Identity, McDonald’s, Some Musings

Have you ever walked into a McDonald’s in Buenos Aires ? It is one of the more puzzling experiences you will ever have. They are clean, well-maintained, and full of people. There is a separate section called McCafé in which you may buy pastries, desserts, and coffees that competitively rival what any American Starbucks would produce.

In fact, I bought a vanilla latte the other day for 12 pesos (a little under 3 dollars) and it was served to me with two little cookies and a small glass of carbonated water. Each layer of the drink, the espresso, the milk, and the syrup was a separate strata in the glass (yeah… glass) in which it was served. How many Mickey D’s in the states serve coffee in glass and plate it with sweets? It looked so good; I nearly didn’t want to drink it in order to preserve its aesthetic appeal.

The prices for the coffees are comparatively cheap, especially considering the higher quality of the product. However, if you were to look to the right at the regular McDonald’s menu, the prices for meals range from 31-40 pesos. So doing the math real quickly – keep in mind that there is roughly 4 pesos for every US dollar – I realize that these meals are actually the same price, if not slightly pricier than McDonald’s meals in the US. Confusing.

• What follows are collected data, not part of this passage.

(** * The copy orchestration of [gslib/commands/cp.py]

    A shallow embedding of [CpCommand.CopyFunc] (the per-item worker, also
    used for [mv]) and of [CpCommand.RunCommand] (versioning probe, worker
    pool, throughput report, exit policy), followed by the properties of the
    specification that concern them.

    Python objects are records of their observable attributes, exceptions
    are an inductive type, and the code runs in a state-and-exception monad
    whose state carries the attributes of [self] that the code mutates, the
    manifest and the chronological history of calls to the collaborators
    (transfer backend, file system, logger). *)

From Stdlib Require Import ZArith String List Lia Permutation.
From Stdlib Require Import Floats.PrimFloat Floats.SpecFloat Floats.FloatOps.
From stdpp Require Import base option list gmap strings pretty.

To further compound my bewilderment, there are also McDonald’s curbside windows lining the streets. Here you can order McDonald’s ice cream (soft-serve) for about 1 US dollar. I tried the soft-serve, deciding it was worth the one dollar investment. It was delicious. So was the double quarter-pounder I tried. It was far less greasy than its American cousin and in terms of taste, the beef most resembled the other Argentinean burgers that I’ve had. That is to say, it was damn good.

I don’t want to give the impression that I have simply been meandering around Buenos Aires clinging rigidly to Americanism, seeking out McDonald’s and Starbucks as though they were American embassies. This is not at all the case. I have been to McDonald’s twice. Well, three times if you count the ice cream I bought on the street. Regardless, I bring up McDonald’s because I think in a very basic yet important sense, an experience at McDonald’s can encapsulate my Argentinean experience thus far in Buenos Aires.

A clear and perhaps helpful analogy can be established between McDonald’s and the city of Buenos Aires as a whole. The inherent identity crisis of an American company operating in a Latin American country, while trying to be European in its manner of service, is truly an interesting sight to behold. What I mean to say is that parts/aspects of Buenos Aires seem to simultaneously embrace some American culture, strive for European-ness, yet all the while, maintain a powerful and distinct Argentinean identity.

It is impossible to walk several blocks in Buenos Aires without seeing a café on a street corner. Similarly, in most of the plazas of the city, it is likewise impossible to fail to recognize the allusions to and imitations of European architecture. In many ways, Buenos Aires resembles Paris. Yet to leave it like this would be an oversimplification and an injustice to Argentine culture.

There is of course an undeniable (North)American influence. American music is played over the radio and in restaurants and bars. Many concerts for American stars are held within the city. Not to mention that the new Captain America film is currently being shown in virtually every commercial theater across the city. The irony is actually almost laughable. Or that every time I buy a ticket for the subway, I see an advertisement on it for Cars 2. Like I said, there is a definite influx of North American culture here.

Although Buenos Aires, like McDonald’s, retains many American and European customs, it is not just an amalgamation of North America and Europe. There are tango bars, centers for folkloric dance, theaters, and political party headquarters all over the city. Note that there are a huge number of political parties here but only a few major players. People greet each other with one kiss on the cheek, argue passionately and angrily about politics, drink mate (an herbal infusion) out of their own gourds. The people here are, on the whole, very friendly and patient with foreigners who attempt to speak in Castellano. The heart of the city beats with a uniquely Latin American pulse.